24. Kejutan Reina

61 6 16
                                    

                   Hai hai haii!!

      Hayo gimna kabar hari ini?

     Semoga, have fun with your              imagination 😌

          Udah sayang Vano?

       Sayang Tuhan, baru Vano ya!

      Maafin mengpede duluu hihiii            😝

   "Rasa memang tidak dapat dipaksa, sebab terpaksa itu tidak baik"

Setelah kejadian di atap kemarin, semua siswa menatap Meira rendah.

"Pasti udah digrepe Vano"

"Mana mungkin Vano mau, secara dia kan rata"

"Jalur pelet, dong" lanjut seorang yang belakang, kemudian disusul tawa mengejek tepat didepan muka Meira.

Tidak lupa dengan Reina, ia sudah bersiap ditengah koridor dengan tatapan jijik.

"Dasar cewek murahan!"

"Cewak ga tahu diri!"

Meira sudah muak dengan semua ucapan mereka, dengan tidak mengerti cerita yang fakta kenapa harus berbicara seakan mengetahui semuanya?

Menghela nafas dalam. "Vano sialan!" Umatnya kecil mungkin hanya Meira dan Tuhan yang mendengar.

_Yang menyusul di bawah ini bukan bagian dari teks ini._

(** Marking a block free. *)
Lemma heap_ok_freed l1 t l2 h :
  heap_ok (l1 ++ t :: l2) h →
  let h' := set_h_mem (store (h_mem h) (b_state (t_at t)) KBLOCK_FREE) h in
  heap_ok (l1 ++ mkTile (t_at t) (t_size t) true :: l2) h' ∧ same_payloads (l1 ++ l2) (h_mem h) (h_mem h').
Proof.
  intros Hok h'. destruct (block_node l1 t l2 h Hok) as (N1 & N2 & N3 & _). pose proof (block_ok l1 t l2 h Hok) as Hto.
  pose proof (to_min _ _ Hto) as Hmin. unfold MIN_PAYLOAD, ALIGNMENT in Hmin.
  destruct (heap_ok_edit l1 [t] l2 [mkTile (t_at t) (t_size t) true] (t_at t) (t_end t) h (h_mem h') Hok) as [H1 H2]; try done.
  - apply (block_around l1 t l2 h Hok).
  - apply Forall_cons_2; [|apply Forall_nil_2]. by destruct Hto; split.
  - repeat constructor.
  - intros u [->|?%elem_of_nil]%elem_of_cons; [|done]. unfold t_end. simpl. lia.
  - intros x Hx. left. unfold h', t_end in *. simpl. mem. done.
  - intros Hl2. destruct (next_back l1 t l2 h Hok Hl2) as [Hb Hx]. unfold h', t_end in *. simpl. rewrite store_ne; [done|]. unfold b_state, HDR in *. lia.
  - unfold h'. simpl. unfold node. simpl. split_and!; mem; done.
  - split; [|done]. unfold h' in *. rewrite <- set_tail_id, (ho_tail _ _ Hok), final_app, final_cons. cbn [app] in H1. rewrite final_app, final_cons in H1. exact H1.
Qed.

(** What [KFree] of a payload in use leaves. *)
Definition free_post (ts : list tile) (h : hst) (p n : Z) (h' : hst) : Prop :=
  ∃ ts', heap_ok ts' h' ∧ live ts ≡ₚ (p, n) :: live ts' ∧ total ts' = total ts ∧
    ∀ q m x, (q, m) ∈ live ts' → q ≤ x < q + m → h_mem h' x = h_mem h x.

Lemma same_heap_trans ts1 h1 ts2 h2 ts3 h3 : same_heap ts1 h1 ts2 h2 → same_heap ts2 h2 ts3 h3 → same_heap ts1 h1 ts3 h3.
Proof.
  intros (_ & L1 & T1 & S1) (Hok & L2 & T2 & S2). split_and!; [done|congruence|congruence|].
  intros u x Hu Hf Hx. rewrite <- (S1 u x Hu Hf Hx).
  assert ((t_at u + HDR, t_size u) ∈ live ts2) as (u' & Hu' & Hf' & E1 & E2)%live_in by (rewrite L1; apply live_in; by exists u).
  apply (S2 u' x Hu' Hf'). unfold t_end in *. lia.
Qed.
Lemma free_post_of l1 t l2 h h1 ts' h' :
  t_free t = false → same_payloads (l1 ++ l2) (h_mem h) (h_mem h1) →
  same_heap (l1 ++ mkTile (t_at t) (t_size t) true :: l2) h1 ts' h' →
  free_post (l1 ++ t :: l2) h (t_at t + HDR) (t_size t) h'.
Proof.
  intros Hf Hs (Hok & Hl & Ht & Hs'). exists ts'. rewrite live_app, live_cons in Hl. simpl in Hl. split_and!; [done|..].
  - rewrite Hl, live_app, live_cons, Hf. by rewrite Permutation_middle.
  - rewrite Ht, !total_app. done.
  - intros q m x Hin Hx. rewrite Hl, <- live_app in Hin. apply live_in in Hin as (u & Hu & Hfu & -> & ->).
    assert (t_at u + HDR ≤ x < t_end u) as Hx' by (unfold t_end; lia).
    rewrite <- (Hs u x Hu Hfu Hx'). apply (Hs' u x); [|done|done]. rewrite elem_of_app in *. destruct Hu; [by left|right; by right].
Qed.

Lemma wp_KFree ts h p n : heap_ok ts h → (p, n) ∈ live ts → wp (KFree p) (λ _, free_post ts h p n) h.
Proof.
  intros Hok (t & (l1 & l2 & ->)%list_elem_of_split & Hft & -> & ->)%live_in.
  destruct (block_range l1 t l2 h Hok) as [Hpos Hmax]. destruct (block_node l1 t l2 h Hok) as (N1 & N2 & N3 & N4).
  pose proof (block_ok l1 t l2 h Hok) as [A1 A2 A3 A4 A5 A6]. pose proof (ho_end_max _ _ Hok) as Hem.
  assert (0 ≤ heap_start_va h) as Hs0 by (pose proof (ho_map _ _ Hok); destruct (ho_start _ _ Hok) as [(_ & -> & _)|[? ->]]; lia).
  unfold t_end, MIN_PAYLOAD, ALIGNMENT in *. unfold KFree. rewrite (proj2 (Z.eqb_neq (t_at t + HDR) 0)) by (unfold HDR; lia).
  assert ((t_at t + HDR) mod 16 = 0) as Hm by (unfold HDR; Z.div_mod_to_equations; lia). unfold ALIGNMENT. rewrite Hm. cbn [negb Z.eqb].
  replace (w32 (t_at t + HDR - HDR)) with (t_at t) by (rewrite w32_small; unfold HDR in *; lia).
  do 4 heap_step. rewrite w32_small by (unfold HDR in *; lia).
  rewrite (proj2 (Z.ltb_ge _ _)), (proj2 (Z.leb_gt _ _)) by (unfold HDR in *; lia). cbn [orb].
  do 2 heap_step. rewrite N4, Hft. cbn [state_of]. change (KBLOCK_ALLOCATED =? KBLOCK_FREE) with false. rewrite Z.eqb_refl. cbn [negb]. cbv iota.
  destruct (heap_ok_freed l1 t l2 h Hok) as [Hok1 Hsame1]. set (h1 := set_h_mem _ h) in *. do 3 heap_step.
  change (t_at t) with (t_at (mkTile (t_at t) (t_size t) true)) at 1.
  apply (wp_merge_free l1 (mkTile (t_at t) (t_size t) true) l2); [done|done|]. intros t' l2' h2 Hsame2 Hat.
  pose proof (proj1 Hsame2) as Hok2. destruct (block_node l1 t' l2' h2 Hok2) as (_ & _ & M3 & _). simpl in Hat. rewrite Hat in M3.
  do 2 heap_step. rewrite M3. destruct l1 as [|z l0 _] using rev_ind.
  { change (final 0 []) with 0. cbn [Z.eqb negb]. heap_step. by eapply free_post_of. }
  rewrite final_app, final_cons. rewrite <- app_assoc in Hok2. destruct (block_range l0 z (t' :: l2') h2 Hok2) as [Hz _].
  change (final (t_at z) []) with (t_at z). rewrite (proj2 (Z.eqb_neq (t_at z) 0)) by lia. cbn [negb]. do 2 heap_step. destruct (block_node l0 z _ h2 Hok2) as (_ & _ & _ & Z4). rewrite Z4.
  apply wp_when; intros E.
  - apply (wp_merge_free l0 z (t' :: l2')); [done|by destruct (t_free z)|]. intros z' l3 h3 Hsame3 _. rewrite <- !app_assoc in Hsame2.
    eapply free_post_of; [done..|]. rewrite <- app_assoc. eapply same_heap_trans; [exact Hsame2|exact Hsame3].
  - by eapply free_post_of.
Qed.

Lemma heap_empty h :
  frames_ok (h_w h) → frame_limit (h_w h) + OFF < 2 ^ 32 → 0 ≤ OFF → OFF mod PAGE_SIZE = 0 →
  heap_ok [] (set_heap_end 0 0 (set_heap_start 0 0 (set_heap_tail 0 (set_heap_head 0 h)))).
Proof. intros. split; simpl; try done; [constructor|by left|by left]. Qed.

Lemma KHeapInit_ok h h' :
  frames_ok (h_w h) → frame_limit (h_w h) + OFF < 2 ^ 32 → 0 ≤ OFF → OFF mod PAGE_SIZE = 0 →
  KHeapInit OFF h = Ok (tt, h') → ∃ t, heap_ok [t] h' ∧ t_free t = true ∧ HEAP_INITIAL_SIZE - HDR ≤ t_size t.
Proof.
  intros Hw Hl Ho0 Hm. pose proof (heap_empty h Hw Hl Ho0 Hm) as He. set (h0 := set_heap_end _ _ _) in He.
  unfold KHeapInit. change (bind (HeapGrow OFF (HEAP_INITIAL_SIZE - HDR)) (λ ok, if negb ok then panic else ret tt) h0 = Ok (tt, h') →
    ∃ t, heap_ok [t] h' ∧ t_free t = true ∧ HEAP_INITIAL_SIZE - HDR ≤ t_size t).
  unfold bind. assert (wp (HeapGrow OFF (HEAP_INITIAL_SIZE - HDR)) (λ b h', b = true → ∃ t, heap_ok [t] h' ∧ fits (HEAP_INITIAL_SIZE - HDR) t) h0) as Hg.
  { apply (wp_HeapGrow []); [done|by vm_compute|by vm_compute|done|]. intros h1 t Ho Hf _ _. by exists t. }
  unfold wp in Hg. destruct (HeapGrow OFF _ h0) as [[b h1]| |]; [|done..]. destruct b; [|done]. intros [= <-]. destruct (Hg eq_refl) as (t & Ho & Hf1 & Hf2). by exists t.
Qed.

Lemma live_apart ts h p n q m :
  heap_ok ts h → (p, n) ∈ live ts → (q, m) ∈ live ts → (p, n) ≠ (q, m) → p + n ≤ q ∨ q + m ≤ p.
Proof.
  intros Hok (t & Ht & _ & -> & ->)%live_in (u & Hu & _ & -> & ->)%live_in Hne.
  destruct (apart_or _ _ _ (ho_apart _ _ Hok) Ht Hu) as [->|Ha]; [done|]. unfold apart, t_end, HDR in Ha. unfold HDR. lia.
Qed.
Lemma live_nodup ts h : heap_ok ts h → NoDup (live ts).
Proof.
  intros Hok. pose proof (ho_apart _ _ Hok) as Hs. pose proof (ho_tile _ _ Hok) as Ht. clear Hok.
  induction Hs as [|t l Hs IH Hf]; [constructor|]. apply Forall_cons in Ht as [Ht Hl]. rewrite live_cons. destruct (t_free t); [by apply IH|].
  constructor; [|by apply IH]. intros (u & Hu & _ & E & _)%live_in. pose proof (proj1 (Forall_forall _ _) Hf u Hu) as Ha.
  pose proof (to_min _ _ Ht). pose proof (to_min _ _ (proj1 (Forall_forall _ _) Hl u Hu)). unfold apart, t_end, MIN_PAYLOAD, ALIGNMENT, HDR in *. lia.
Qed.
(** A payload in use is aligned, has room and lies in frames the heap owns. *)
Lemma live_ok ts h p n :
  heap_ok ts h → (p, n) ∈ live ts →
  p mod ALIGNMENT = 0 ∧ MIN_PAYLOAD ≤ n ∧ heap_start_va h < p ∧ p + n ≤ heap_end_va h ∧ ∀ x, p ≤ x < p + n → frame_owned (h_w h) (frame_of x).
Proof.
  intros Hok (t & Ht & _ & -> & ->)%live_in. destruct (proj1 (Forall_forall _ _) (ho_tile _ _ Hok) t Ht) as [A1 A2 A3 A4 A5 A6].
  unfold t_end in *. split_and!; [unfold ALIGNMENT, HDR in *; Z.div_mod_to_equations; lia|done|unfold HDR; lia|lia|]. intros x Hx. apply A6. unfold HDR in *. lia.
Qed.

(** Writes to a payload in use leave the blocks alone. *)
Lemma heap_ok_payload ts h p n m' :
  heap_ok ts h → (p, n) ∈ live ts → (∀ x, ¬ (p ≤ x < p + n) → m' x = h_mem h x) → heap_ok ts (set_h_mem m' h).
Proof.
  intros Hok (t & Ht & _ & -> & ->)%live_in Hm. destruct Hok as [Hw Hmap Hl Hh Htl Hto Hap Hst He Hem].
  split; simpl; try done; [|eapply Forall_impl; [exact Hto|]; intros u []; by split].
  eapply linked_frame; [|exact Hl]. intros u x Hu Hx. apply Hm.
  destruct (apart_or _ _ _ Hap Ht Hu) as [->|Ha]; [lia|].
  pose proof (to_min _ _ (proj1 (Forall_forall _ _) Hto u Hu)). unfold apart, t_end, MIN_PAYLOAD, ALIGNMENT, HDR in *. lia.
Qed.
Lemma same_payloads_live ts h p n m m' :
  heap_ok ts h → (p, n) ∉ live ts → (∀ q k, (q, k) ∈ live ts → p + n ≤ q ∨ q + k ≤ p) →
  (∀ x, ¬ (p ≤ x < p + n) → m' x = m x) → same_payloads ts m m'.
Proof.
  intros Hok Hn Hap Hm u x Hu Hf Hx. apply Hm. assert ((t_at u + HDR, t_size u) ∈ live ts) as Hin by (apply live_in; by exists u).
  specialize (Hap _ _ Hin). unfold t_end in Hx. lia.
Qed.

"Reina bakalan cabik-cabik gue nih, pasti" Ucap Meira seraya tertunduk lesu.

"Heh, cupu sialan! Sini lo murah!"

"Suu..ara itu!?"

Meira menengang sekatika, seluruh tubuhnya bergetar hebat, wajahnya berubah menjadi pucat pasi. Mengenaskan sekali.

"Sini, lo!"

Berubah menjadi tersenyum sangat manis, sehingga para sahabat Reina kagum.

"Astaga, kenapa dia cantik banget!"

"Anjir pantes Vano luluh!"

Kuping Reina semakin panas mendengar ucapan sahabatnya barusan.

"Sebenarnya lo dipihak mana sih?" Teriak Reina dengan wajah memerah.

Glek! Mereka saling tatap, seakan tatapan mata mereka berbicara.

"Mamlus,gue!"

"Dasar lelet, jalan aja lama!" Gerutu Reina dengan gaya khasnya.

"Maaf, kak kita kan jauh tadi" jelas Meira seraya tekekeh pelan, dahinya sudah penuh keringat dingin.

Reina berteriak sekuat tenaga, urat-urat dilehernya sampai terlihat jelas semua mata memandang Reina tetapi dirinya tidak peduli. Ia terus berteriak saat melihat Meira berjalan dikoridor.

Reina mendengar gosip tentang pangerannya dan si cupu itu, kalau mereka sudah jadian.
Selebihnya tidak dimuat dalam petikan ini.